Built in 1889, this is one of the oldest buildings on Granville Street. It was designed by William Blackmore for John Vermilyea, who had moved from Ontario to farm on Lulu Island (the main island of Richmond). He was one of the few Quakers in the city at the time (and the only one on Lulu Island, where he led a service every Sunday). He mortgaged the farm, built two buildings on Granville Street, and waited for the city to grow in his direction. But by 1901 there was still 100 feet of vacant land on either side – and nothing across the street – his idea was good but his timing wasn’t, and he lost the farm in 1896 when he couldn’t keep up with his mortgage payments. He had arrived from Ontario with his family including his son, Walter, who was living in this building in 1894 when his middle daughter, Ada, was born, and was still there in 1896 when her sister Frances was born.

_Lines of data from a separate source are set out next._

Definition dashboard (req : Request) : M Response :=
  if truthy (py_opt (config_error app)) then mret error_page
  else
    user ← session_get "authenticated_user";
    if negb (truthy user) then mret (redirect (url_for index_ep))
    else
      auth_result ← session_get "auth_result";
      mret (render_template "dashboard.html"
              [("user", user); ("auth_result", auth_result)]).

Definition logout (req : Request) : M Response :=
  session_clear;;
  mret (redirect (url_for index_ep)).

(** The view function of each endpoint. *)
Definition view (e : Endpoint) : Request → M Response :=
  match e with
  | index_ep => index
  | login_ep => login
  | duo_callback_ep => duo_callback
  | dashboard_ep => dashboard
  | logout_ep => logout
  end.

(** One request: the view runs on the session the request carries, with an
    empty log. *)
Definition handle (e : Endpoint) (req : Request) (s : Session) (w : W)
    : (Exn + Response) * State :=
  view e req (mkState s w []).

Definition response_of (e : Endpoint) (req : Request) (s : Session) (w : W) :=
  (handle e req s w).1.
Definition session_after (e : Endpoint) (req : Request) (s : Session) (w : W) :=
  session (handle e req s w).2.
Definition calls_of (e : Endpoint) (req : Request) (s : Session) (w : W) :=
  calls (handle e req s w).2.

(** The sessions a browser can hold: the empty one, and the one any view
    leaves behind, on any request and in any state of the provider. *)
Inductive reachable : Session → Prop :=
| reachable_empty : reachable ∅
| reachable_handle (e : Endpoint) (req : Request) (s : Session) (w : W) :
    reachable s → reachable (session_after e req s w).

End Gateway.

(** ** The configuration block *)

Section Configuration.
Context {W : Type}.

Definition REQUIRED_KEYS : list pystr :=
  [u "client_id"; u "client_secret"; u "api_hostname"; u "redirect_uri";
   u "flask_secret_key"].

Definition PLACEHOLDER_VALUES : list (pystr * pystr) :=
  [(u "client_id", u "DIXXXXXXXXXXXXXXXXXX");
   (u "client_secret", u "your-duo-client-secret-here");
   (u "api_hostname", u "api-XXXXXXXX.duosecurity.com");
   (u "flask_secret_key", u "change-me-to-a-random-secret-string")].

By 1925, as the photograph shows, Bert Love had become the tenant of the store, running Love’s Cafe until 1942 when his sons took over as Love’s Skillet. Upstairs was residential. Back in the 1890s, as well as Walter Vermilyea the tenants included Mrs Sam Greer. Presumably Sam was away – he was locked up for shooting a constable when he was being evicted from the 160 acres he had bought (including Kitsilano Beach), but which he was kicked off without compensation (but not without as fight – including 3 court cases that he won while failing to get either title or compensation).
These days the building still looks good, housing a bar, sports goods store and upstairs a dance studio as well – a conversion from housing back in 1975.